In [1]:
#Install required packages (run once per env)

!pip -q install tweepy python-dotenv pandas vaderSentiment matplotlib


In [3]:
import os
import re
import math
import time
import unicodedata
import datetime as dt
import pandas as pd
import matplotlib.pyplot as plt
from vaderSentiment.vaderSentiment import SentimentIntensityAnalyzer
from dotenv import load_dotenv
import tweepy

# Load env
load_dotenv()
BEARER = os.getenv("X_BEARER_TOKEN")
if not BEARER:
    raise RuntimeError("X_BEARER_TOKEN not found. Please create a .env file with X_BEARER_TOKEN.")
client = tweepy.Client(bearer_token=BEARER, wait_on_rate_limit=True)

# Define search queries
We focus on Australian politics. Note the Australian Labor Party is spelled **Labor** (not Labour). You can tweak '''MAX_TWEET_PER_QUERY''', date window, and the keyword lists.

In [7]:
# Query config
MAX_TWEETS_PER_QUERY = 100 # Adjust based on your API tier/limits
DAYS_BACK = 30 # Adjust based on period of time, here we are analysing sentiment in the past month
LANG = "en" # English only

SINCE = (dt.datetime.utcnow() - dt.timedelta(days=DAYS_BACK)).strftime("%Y-%m-%dT%H:%M:%SZ")

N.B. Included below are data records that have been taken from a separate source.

(** The first answer is nearest to the query, and among the entries at
    its distance it is the one with the lowest [site_id], when the index
    was built in ascending order of [site_id]. *)
Lemma by_distance_head (q : Point) (idx : list entry) :
  StronglySorted (fun e1 e2 => (site_id (snd e1) < site_id (snd e2))%Z) idx ->
  forall (e : entry) (rest : list entry),
    by_distance q idx = e :: rest ->
    In e idx /\ forall e' : entry, In e' idx -> preferred q e e'.
Proof.
  induction idx as [| a idx IH]; intros Hs e rest E; simpl in E; [discriminate |].
  apply StronglySorted_inv in Hs. destruct Hs as [Hs Ha].
  rewrite Forall_forall in Ha.
  assert (Haa : preferred q a a) by (right; split; [reflexivity | lia]).
  destruct (by_distance q idx) as [| e0 l0] eqn:El.
  - apply (f_equal (@List.length entry)) in El. rewrite by_distance_length in El.
    destruct idx; [| discriminate]. simpl in E. injection E as <- <-.
    split; [left; reflexivity |]. intros e' [<- | []]. exact Haa.
  - destruct (IH Hs e0 l0 eq_refl) as [Hin0 Hbest0].
    simpl in E. destruct (Rle_dec _ _) as [Hle | Hgt]; injection E as <- <-.
    + split; [left; reflexivity |]. intros e' [<- | He']; [exact Haa |].
      specialize (Hbest0 e' He'). specialize (Ha e' He').
      unfold preferred in *. destruct Hle as [Hlt | Heq]; [left; lra |].
      destruct Hbest0 as [Hlt' | [Heq' _]]; [left; lra |].
      right. split; [lra | lia].
    + split; [right; exact Hin0 |]. intros e' [<- | He'].
      * left. lra.
      * apply Hbest0, He'.
Qed.

(** The answers come in ascending order of distance. *)
Lemma insert_by_distance_sorted (q : Point) (e : entry) (l : list entry) :
  StronglySorted (fun e1 e2 => distance (fst e1) q <= distance (fst e2) q) l ->
  StronglySorted (fun e1 e2 => distance (fst e1) q <= distance (fst e2) q)
                 (insert_by_distance q e l).
Proof.
  induction l as [| e' l IH]; intros Hs; simpl.
  - constructor; constructor.
  - pose proof Hs as Hs'. apply StronglySorted_inv in Hs'. destruct Hs' as [Hl He'].
    destruct (Rle_dec _ _) as [Hle | Hgt].
    + constructor; [exact Hs |]. constructor; [exact Hle |].
      rewrite Forall_forall in *. intros x Hx. specialize (He' x Hx). lra.
    + constructor; [apply IH, Hl |].
      rewrite Forall_forall in *. intros x Hx.
      apply (Permutation_in _ (insert_by_distance_perm q e l)) in Hx.
      destruct Hx as [<- | Hx]; [lra | apply He', Hx].
Qed.

Lemma by_distance_sorted (q : Point) (idx : list entry) :
  StronglySorted (fun e1 e2 => distance (fst e1) q <= distance (fst e2) q)
                 (by_distance q idx).
Proof.
  induction idx as [| e idx IH]; simpl; [constructor |].
  apply insert_by_distance_sorted, IH.
Qed.

Lemma by_distance_head_min (q : Point) (idx : list entry) (e : entry)
  (rest : list entry) :
  by_distance q idx = e :: rest ->
  forall e' : entry, In e' idx -> distance (fst e) q <= distance (fst e') q.
Proof.
  intros E e' He'.
  pose proof (by_distance_sorted q idx) as Hs. rewrite E in Hs.
  apply StronglySorted_inv in Hs. destruct Hs as [_ Hall].
  rewrite Forall_forall in Hall.
  apply (Permutation_in _ (Permutation_sym (by_distance_perm q idx))) in He'.
  rewrite E in He'. destruct He' as [<- | He']; [lra | apply Hall, He'].
Qed.

Lemma build_index_sorted (hexagons : list feature) :
  StronglySorted (fun c1 c2 => (site_id c1 < site_id c2)%Z) hexagons ->
  StronglySorted (fun e1 e2 => (site_id (snd e1) < site_id (snd e2))%Z)
                 (build_index hexagons).
Proof.
  induction 1 as [| c l Hl IH Hc]; simpl; constructor; [exact IH |].
  unfold build_index. rewrite Forall_map. exact Hc.
Qed.

(** The first answer of a query that asks for at least one. *)
Lemma nearest_head (hexagons : list feature) (q : Point) (k : nat) :
  hexagons <> [] ->
  exists (first : feature) (others : list feature),
    nearest (build_index hexagons) q (S k) = first :: others /\
    In first hexagons /\
    (forall c : feature, In c hexagons ->
       distance (centroid first) q <= distance (centroid c) q) /\
    (StronglySorted (fun c1 c2 => (site_id c1 < site_id c2)%Z) hexagons ->
     forall c : feature, In c hexagons ->
       distance (centroid c) q = distance (centroid first) q ->
       (site_id first <= site_id c)%Z).
Proof.
  intros Hne. unfold nearest.
  destruct (by_distance q (build_index hexagons)) as [| e rest] eqn:E.
  - apply (f_equal (@List.length entry)) in E.
    rewrite by_distance_length in E. unfold build_index in E.
    rewrite length_map in E. destruct hexagons; [contradiction | discriminate].
  - assert (Hin : In e (build_index hexagons)).
    { apply (Permutation_in _ (by_distance_perm q _)). rewrite E. left. reflexivity. }
    unfold build_index in Hin. apply in_map_iff in Hin.
    destruct Hin as (first & <- & Hfirst).
    exists first, (map snd (firstn k rest)). simpl.
    split; [reflexivity |]. split; [exact Hfirst |]. split.
    + intros c Hc.
      apply (by_distance_head_min q _ _ _ E (centroid c, c)).
      unfold build_index. apply in_map_iff. exists c. split; [reflexivity | exact Hc].
    + intros Hs c Hc Heq.
      destruct (by_distance_head q _ (build_index_sorted _ Hs) _ _ E) as [_ Hbest].
      destruct (Hbest (centroid c, c)) as [Hlt | [_ Hid]].
      * unfold build_index. apply in_map_iff. exists c. split; [reflexivity | exact Hc].
      * simpl in Hlt. lra.
      * exact Hid.
Qed.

# Hastags and Aussie context terms

AUS_CONTEXT = ["auspol", "Australia", "Australian", "Canberra", "Parliament"]

# Party-focused keyword sets

LABOR_TERMS = [
    "Australian Labor Party", "ALP", "Labor Australia", "Anthony Albanese", "Albo", "@AlboMP", "@AustralianLabor"
]

LIBERAL_TERMS = [
    "Liberal Party of Australia", "Liberal Australia", "LNP", "Coalition Australia", "Susan Ley"
]

def build_query(terms):
    # Compose an OR list, exclude retweets, filter by language.
    or_block = " OR ".join([f'("{t}")' if " " in t else t for t in terms + AUS_CONTEXT])
    # Avoid very common noise words here; you can add -is:reply to limit to original posts
    q = f"({or_block}) lang:{LANG} -is:retweet"
    return q

QUERIES = {
    "Labor": build_query(LABOR_TERMS),
    "Liberal": build_query(LIBERAL_TERMS),
}

QUERIES

  SINCE = (dt.datetime.utcnow() - dt.timedelta(days=DAYS_BACK)).strftime("%Y-%m-%dT%H:%M:%SZ")

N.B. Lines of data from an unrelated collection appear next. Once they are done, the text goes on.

(** X11: warm_domain_cache never raises. When the fetch returns rows that
    all carry 'knowledge_type', 'category' and 'created_at', it answers with
    success true and the number of rows fetched as items_loaded (modelled
    [Some n]), and every row whose priority passes the threshold is then
    cached under "domain:<id>". When the fetch raises, or one row lacks one
    of the three keys, it answers with success false (modelled [None]) and
    leaves the engine as it was. In every case the metrics and the warming
    registry are untouched, and every key it adds to the cache begins with
    "domain:". *)
Theorem warm_domain_cache_is_total
    (w : CacheWarmingEngine.world) (domain : string) (e : engine) :
  let r := CAGEngine.warm_domain_cache w domain e in
  let answer := CacheWarmingEngine.fetch w (CacheWarmingEngine.DomainQuery domain) in
  (forall rows,
     answer = Ok rows -> Forall complete_row rows ->
     fst r = Ok (Some (len rows)) /\
     forall row,
       In row rows ->
       ge (CacheWarmingEngine.calculate_cache_priority
             (CacheWarmingEngine.datetime_now w) row)
          (cache_priority_threshold (cache_warmer e)) = true ->
       cached ("domain:" +:+ item_id row) (cache_warmer (snd r))) /\
  (forall ex, answer = Raise ex -> r = (Ok None, e)) /\
  (forall rows row,
     answer = Ok rows -> In row rows -> ~ complete_row row ->
     r = (Ok None, e)) /\
  (exists outcome, fst r = Ok outcome) /\
  performance_metrics (snd r) = performance_metrics e /\
  session_cache_warmed (snd r) = session_cache_warmed e /\
  (forall k, cached k (cache_warmer (snd r)) ->
             cached k (cache_warmer e) \/ startswith k "domain:" = true).
Proof.
  unfold CAGEngine.warm_domain_cache, try_except, mbind, M_bind, bind,
    lift_result, CacheWarmingEngine.preload_to_context, preload_items, zoom,
    modify.
  destruct (CacheWarmingEngine.fetch w _) as [rows|ex]; simpl.
  - destruct (result_map _ rows) as [items|ex] eqn:Hmap; simpl.
    + split; [|split; [|split; [|split; [|split; [reflexivity|split;
        [reflexivity|]]]]]].
      * intros rows' [= <-] Hrows.
        destruct (direct_domain_items (CacheWarmingEngine.datetime_now w) rows
                    Hrows) as (items' & Hmap' & Hlen & Hitems).
        rewrite Hmap in Hmap'. injection Hmap' as <-.
        split; [now rewrite Hlen|].
        intros row Hin Hge.
        destruct (Hitems row Hin) as (item & Hitem & Hkey & Hp).
        rewrite <- Hkey. apply preload_fold_caches; [exact Hitem|].
        now rewrite Hp.
      * intros ex [=].
      * intros rows' row [= <-] Hin Hrow. exfalso.
        destruct (result_map_raises_any _ rows row Hin
                    (direct_make_incomplete (CacheWarmingEngine.datetime_now w)
                       (fun _ => "domain"%string) None row Hrow)) as [ex Hex].
        rewrite Hmap in Hex. discriminate Hex.
      * eauto.
      * intros k Hk.
        apply (preload_fold_new_keys None (CacheWarmingEngine.datetime_now w)
                 "domain" items (cache_warmer e) k); [|exact Hk].
        apply (result_map_Forall _ (fun item => cache_layer item = "domain"%string)
                 rows items) in Hmap; [exact Hmap|].
        intros x y. apply direct_make_cache_item_layer.
    + split; [|split; [|split; [|split; [|split; [reflexivity|split;
        [reflexivity|]]]]]].
      * intros rows' [= <-] Hrows. exfalso.
        destruct (direct_domain_items (CacheWarmingEngine.datetime_now w) rows
                    Hrows) as (items' & Hmap' & _).
        rewrite Hmap in Hmap'. discriminate Hmap'.
      * intros ex' [=].
      * reflexivity.
      * eauto.
      * intros k Hk. now left.
  - split; [|split; [|split; [|split; [|split; [reflexivity|split;
      [reflexivity|]]]]]].
    + intros rows [=].
    + reflexivity.
    + intros rows row [=].
    + eauto.
    + intros k Hk. now left.
Qed.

{'Labor': '(("Australian Labor Party") OR ALP OR ("Labor Australia") OR ("Anthony Albanese") OR Albo OR @AlboMP OR @AustralianLabor OR auspol OR Australia OR Australian OR Canberra OR Parliament) lang:en -is:retweet',
 'Liberal': '(("Liberal Party of Australia") OR ("Liberal Australia") OR LNP OR ("Coalition Australia") OR ("Susan Ley") OR auspol OR Australia OR Australian OR Canberra OR Parliament) lang:en -is:retweet'}

# Fetch recent post with expansions and metrics

In [8]:
\
def fetch_recent(query, max_results=MAX_TWEETS_PER_QUERY, since_iso=SINCE):
    # Fetch recent tweets for a given query using X API v2.
    # Returns a list of dicts.
    results = []
    # Tweepy client.search_recent_tweets returns up to 100 per call
    per_call = 100 if max_results >= 100 else max_results
    next_token = None
    fetched = 0
    while fetched < max_results:
        try:
            resp = client.search_recent_tweets(
                query=query,
                max_results=per_call,
                start_time=since_iso,
                tweet_fields=["id","text","lang","created_at","public_metrics","possibly_sensitive","source"],
                user_fields=["username","name","public_metrics","verified"],
                expansions=["author_id"],
            )
        except tweepy.TooManyRequests:
            # Rate limited: wait per API guidance
            time.sleep(60)
            continue

        if not resp.data:
            break

        users = {u["id"]: u for u in (resp.includes.get("users", []) if resp.includes else [])}

        for t in resp.data:
            u = users.get(t.author_id, {}) if hasattr(t, "author_id") else {}
            pm = t.public_metrics or {}
            results.append({
                "id": t.id,
                "created_at": t.created_at,
                "text": t.text,
                "lang": t.lang,
                "retweets": pm.get("retweet_count"),
                "replies": pm.get("reply_count"),
                "likes": pm.get("like_count"),
                "quotes": pm.get("quote_count"),
                "author_id": getattr(t, "author_id", None),
                "author_username": u.get("username"),
                "author_name": u.get("name"),
                "author_verified": u.get("verified"),
                "author_followers": (u.get("public_metrics") or {}).get("followers_count"),
                "source": getattr(t, "source", None),
                "possibly_sensitive": getattr(t, "possibly_sensitive", None),
            })
        fetched += len(resp.data)

        # Tweepy v4's search_recent_tweets response handles pagination internally via .meta
        next_token = resp.meta.get("next_token") if hasattr(resp, "meta") else None
        if not next_token:
            break

    return results

# Fetch both sets
all_rows = []
for party, q in QUERIES.items():
    rows = fetch_recent(q, MAX_TWEETS_PER_QUERY)
    for r in rows:
        r["party"] = party
    all_rows.extend(rows)

df_raw = pd.DataFrame(all_rows)
len(df_raw), df_raw.head(3)

Rate limit exceeded. Sleeping for 878 seconds.


KeyboardInterrupt: